Kalmykia had to turn to the federal Ministry of Agriculture for funds to execute drought relief. Like most Russian regions, due to the gradual centralization of revenues, Kalmykia is in no position to finance such a policy itself. In fact, just so that farmers can feed animals in the winter months the republic will need 1.87 billion rubles, about one fourth of the government’s own revenues (and more than 11 percent of its 2020 budget). The situation would perhaps be slightly better now, had the region’s government acted earlier. But the local ministry of agriculture hesitated – according to a local United Russia deputy the reason was perhaps that this would have weakened Khasikov’s positions in the capital.
In this mess, both sides were looking to Moscow for help and for policy solutions. Both Khasikov and the deputies opposing him went out of their way to signal to Putin that they were on his side but their opponents were not. In September, only following a desperate plea by Alexander Boltyrov, a member of Kalmykia’s Public Chamber, to the region’s Duma deputy, did the federal Ministry of Health sent a delegation to the region (the Ministry of Agriculture later did the same). The situation seems to be better, but it is far from resolved. And while United Russia is busy putting out fires, the next crisis is always on the horizon, be it a massive dying of fish in the republic’s biggest reservoir or falling revenues.
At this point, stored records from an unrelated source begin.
(** * PDF math annotator: a shallow embedding of the text pipeline

    The program extracts the text of a PDF page by page, rewrites
    plausible mathematics into LaTeX markup with a sequence of regular
    expression replacements ([detectMathPatterns]), streams one event per
    page ([POST]) and renders every line by cutting it at the math
    delimiters ([MathRenderer]).

    JavaScript strings are sequences of UTF-16 code units; they are
    modelled as [list N].  Regular expressions are kept as syntax and run by
    a backtracking matcher that returns every way to match in the order in
    which the JavaScript engine tries them, so that the first element is
    the match the engine reports. *)

From Stdlib Require Import String Ascii DecimalString.
From Stdlib Require Import List NArith ZArith Bool Arith Lia.
From Stdlib Require Import SpecFloat.
Import ListNotations.
Local Open Scope string_scope.
Local Open Scope list_scope.

(* ================================================================= *)
(** ** Code units and character classes *)

Abbreviation jsstring := (list N) (only parsing).

(** An ASCII literal of the source as a sequence of code units. *)
Definition str (s : string) : jsstring :=
  map N_of_ascii (list_ascii_of_string s).

Definition cu (a : ascii) : N := N_of_ascii a.

Definition c_dollar : N := cu "$".
Definition c_eq : N := cu "=".
Definition c_amp : N := cu "&".
Definition c_nl : N := 10%N.
Definition c_space : N := cu " ".
Definition c_nbsp : N := 160%N.

Definition between (lo hi c : N) : bool := ((lo <=? c) && (c <=? hi))%N.

(** [\d] *)
Definition isDigit (c : N) : bool := between 48 57 c.

(** [[a-zA-Z0-9]] *)
Definition isAlnum (c : N) : bool :=
  between 97 122 c || between 65 90 c || between 48 57 c.

(** ECMAScript LineTerminator: LF, CR, U+2028, U+2029. *)
Definition isLineTerminator (c : N) : bool :=
  ((c =? 10) || (c =? 13) || (c =? 8232) || (c =? 8233))%N.

(** [\s], which is also the set that [String.prototype.trim] strips:
    WhiteSpace (TAB, VT, FF, SP, NBSP, ZWNBSP and the other space
    separators) together with LineTerminator. *)
Definition isWhiteSpace (c : N) : bool :=
  ((c =? 9) || (c =? 11) || (c =? 12) || (c =? 32) || (c =? 160)
   || (c =? 5760) || between 8192 8202 c || (c =? 8239) || (c =? 8287)
   || (c =? 12288) || (c =? 65279))%N
  || isLineTerminator c.

(** [.] without the [s] flag. *)
Definition isDot (c : N) : bool := negb (isLineTerminator c).

(** [[^}]] and [[^)]] *)
Definition notChar (x c : N) : bool := negb (c =? x)%N.

(** [[a-zA-Z0-9+\-*/^().\s]], the class on both sides of [=] in
    [equationPattern]. *)
Definition isEquationChar (c : N) : bool :=
  between 97 122 c || between 65 90 c || between 48 57 c
  || (c =? cu "+")%N || (c =? cu "-")%N || (c =? cu "*")%N
  || (c =? cu "/")%N || (c =? cu "^")%N || (c =? cu "(")%N
  || (c =? cu ")")%N || (c =? cu ".")%N || isWhiteSpace c.

(** [[+\-*/^=]] *)
Definition isOperatorChar (c : N) : bool :=
  ((c =? cu "+") || (c =? cu "-") || (c =? cu "*") || (c =? cu "/")
   || (c =? cu "^") || (c =? cu "="))%N.

(* ================================================================= *)
(** ** Regular expressions *)

(** The constructs the source uses: a literal character, a class, a greedy
    [+] over a class, a lazy [*?] over a class, sequence and a capturing
    group.  The groups of every pattern of the source are side by side, so
    captures are numbered in the order in which the groups close. *)
Inductive regex : Type :=
| Chr (c : N)
| Cls (p : N -> bool)
| PlusG (p : N -> bool)
| StarL (p : N -> bool)
| Cat (r1 r2 : regex)
| Grp (r : regex).

(** A way to match: what is left of the input, and the captures so far. *)
Abbreviation outcome := (jsstring * list jsstring)%type (only parsing).

(** [p+], greedy: every non-empty run of [p] at the head of [s], the
    longest first; each is given by what it leaves. *)
Fixpoint plusG (p : N -> bool) (s : jsstring) : list jsstring :=
  match s with
  | [] => []
  | c :: s' => if p c then plusG p s' ++ [s'] else []
  end.

(** [p*?], lazy: every run of [p] at the head of [s], the shortest first. *)
Fixpoint starL (p : N -> bool) (s : jsstring) : list jsstring :=
  s :: match s with
       | [] => []
       | c :: s' => if p c then starL p s' else []
       end.

(** What a group that started at [s] and stopped at [rest] captured. *)
Definition consumed (s rest : jsstring) : jsstring :=
  firstn (length s - length rest) s.

(** All the ways [r] matches at the head of [s], in backtracking order. *)
Fixpoint matches (r : regex) (s : jsstring) (caps : list jsstring)
  : list outcome :=
  match r with
  | Chr c =>
      match s with
      | x :: s' => if (x =? c)%N then [(s', caps)] else []
      | [] => []
      end
  | Cls p =>
      match s with
      | x :: s' => if p x then [(s', caps)] else []
      | [] => []
      end
  | PlusG p => map (fun rest => (rest, caps)) (plusG p s)
  | StarL p => map (fun rest => (rest, caps)) (starL p s)
  | Cat r1 r2 =>
      flat_map (fun o : outcome => matches r2 (fst o) (snd o))
               (matches r1 s caps)
  | Grp r1 =>
      map (fun o : outcome => (fst o, snd o ++ [consumed s (fst o)]))
          (matches r1 s caps)
  end.

(** The result of one match attempt: matched text, captures, rest. *)
Definition exec (r : regex) (s : jsstring)
  : option (jsstring * list jsstring * jsstring) :=
  match matches r s [] with
  | o :: _ => Some (consumed s (fst o), snd o, fst o)
  | [] => None
  end.

(** A global scan cuts the string into the characters it steps over and
    the matches it finds. *)
Inductive piece : Type :=
| Gap (c : N)
| Hit (m : jsstring) (caps : list jsstring).

(** The scan of a [g] regular expression from the start of the string:
    try at the current position; after a match resume where it ended (one
    further when the match was empty), otherwise step over one character.
    [skip] counts the characters of the current match still to pass. *)
Fixpoint scan_from (r : regex) (s : jsstring) (skip : nat) : list piece :=
  match s with
  | [] =>
      match skip with
      | O => match exec r [] with
             | Some (_, caps, _) => [Hit [] caps]
             | None => []
             end
      | S _ => []
      end
  | c :: s' =>
      match skip with
      | S k => scan_from r s' k
      | O =>
          match exec r s with
          | Some (m, caps, _) =>
              match length m with
              | O => Hit [] caps :: Gap c :: scan_from r s' 0
              | S k => Hit m caps :: scan_from r s' k
              end
          | None => Gap c :: scan_from r s' 0
          end
      end
  end.

Definition scan (r : regex) (s : jsstring) : list piece := scan_from r s 0.

(** [s.replace(r, f)] for a global [r] and a replacer function [f] of the
    match and its captures. *)
Definition replaceAll (r : regex) (f : jsstring -> list jsstring -> jsstring)
    (s : jsstring) : jsstring :=
  flat_map (fun p => match p with
                     | Gap c => [c]
                     | Hit m caps => f m caps
                     end) (scan r s).

(** [r.test(s)]: is there a match anywhere in [s]. *)
Fixpoint test (r : regex) (s : jsstring) : bool :=
  match exec r s with
  | Some _ => true
  | None => match s with
            | [] => false
            | _ :: s' => test r s'
            end
  end.

(** [s.includes(c)] for a one-character [c]. *)
Definition includes (c : N) (s : jsstring) : bool := existsb (N.eqb c) s.

Fixpoint trimStart (s : jsstring) : jsstring :=
  match s with
  | [] => []
  | c :: s' => if isWhiteSpace c then trimStart s' else s
  end.

Definition trimEnd (s : jsstring) : jsstring := rev (trimStart (rev s)).

(** [s.trim()] *)
Definition trim (s : jsstring) : jsstring := trimEnd (trimStart s).

(** *** Replacement templates

    A replacement given as a string is expanded at every match
    (GetSubstitution): [$$] is a dollar, [$&] the match, [$n] and [$nn] the
    captures when the pattern has that many, and any other [$] stands for
    itself.  The templates of the source contain neither [$`] nor [$'],
    the two forms that need the text around the match. *)
Definition digitValue (c : N) : nat := N.to_nat (c - 48).

Definition capture (caps : list jsstring) (n : nat) : option jsstring :=
  match n with
  | O => None
  | S k => nth_error caps k
  end.

Fixpoint expand (t : jsstring) (m : jsstring) (caps : list jsstring)
  : jsstring :=
  match t with
  | [] => []
  | c :: t1 =>
      if (c =? c_dollar)%N then
        match t1 with
        | [] => [c]
        | d :: t2 =>
            if (d =? c_dollar)%N then c_dollar :: expand t2 m caps
            else if (d =? c_amp)%N then m ++ expand t2 m caps
            else if isDigit d then
              let one :=
                match capture caps (digitValue d) with
                | Some x => x ++ expand t2 m caps
                | None => c :: d :: expand t2 m caps
                end in
              match t2 with
              | d2 :: t3 =>
                  if isDigit d2 then
                    match capture caps (10 * digitValue d + digitValue d2) with
                    | Some x => x ++ expand t3 m caps
                    | None => one
                    end
                  else one
              | [] => one
              end
            else c :: expand t1 m caps
        end
      else c :: expand t1 m caps
  end.

(** [s.replace(r, template)] for a global [r]. *)
Definition replaceWith (r : regex) (template : jsstring) (s : jsstring)
  : jsstring :=
  replaceAll r (expand template) s.

(* ================================================================= *)
(** ** The math pattern annotator (route.ts, [detectMathPatterns]) *)

Declare Scope regex_scope.
Delimit Scope regex_scope with re.
Infix "@@" := Cat (at level 60, right associativity) : regex_scope.
Local Open Scope regex_scope.

Definition c_sqrt : N := 8730%N.

(** [/(\d+)\/(\d+)/g] *)
Definition fractionPattern : regex :=
  Grp (PlusG isDigit) @@ Chr (cu "/") @@ Grp (PlusG isDigit).

(** [/([a-zA-Z0-9]+)\^(\d+)/g] *)
Definition exponentPattern : regex :=
  Grp (PlusG isAlnum) @@ Chr (cu "^") @@ Grp (PlusG isDigit).

(** [/([a-zA-Z0-9]+)\^{([^}]+)}/g] *)
Definition bracedExponentPattern : regex :=
  Grp (PlusG isAlnum) @@ Chr (cu "^") @@ Chr (cu "{")
  @@ Grp (PlusG (notChar (cu "}"))) @@ Chr (cu "}").

(** [/\u221A\(([^)]+)\)/g], with the square root sign written by its code *)
Definition rootParenPattern : regex :=
  Chr c_sqrt @@ Chr (cu "(") @@ Grp (PlusG (notChar (cu ")")))
  @@ Chr (cu ")").

(** [/\u221A(\d+)/g] *)
Definition rootDigitsPattern : regex := Chr c_sqrt @@ Grp (PlusG isDigit).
Problems are similar in the Altai Republic, where Russia’s health watchdog warned of an “Italian scenario”, an explosion of the pandemic, the governor requested further personnel – even students – to help with handling the caseload, and epidemiologists advocated a hard lockdown, which, knowing Putin’s position on the issue, presently no governor would risk to suggest, especially not one whose position is hanging by a thread.
Aside from the contradictions between the Kremlin’s preferred model of governance and the requirements of effective policymaking, both cases also highlight Moscow’s smouldering fear of separatism, which was reflected in this year’s constitutional reform. Both Kalmykia and the Altai Republic are “regions with an ethnic character” (although with a Russian majority population in the Altai Republic) where if they want to, local elites can stir up cultural sensibilities in addition to the usual grievances. And as several recent examples have shown, regional elites are increasingly willing to side with disgruntled voters if their interests so demand.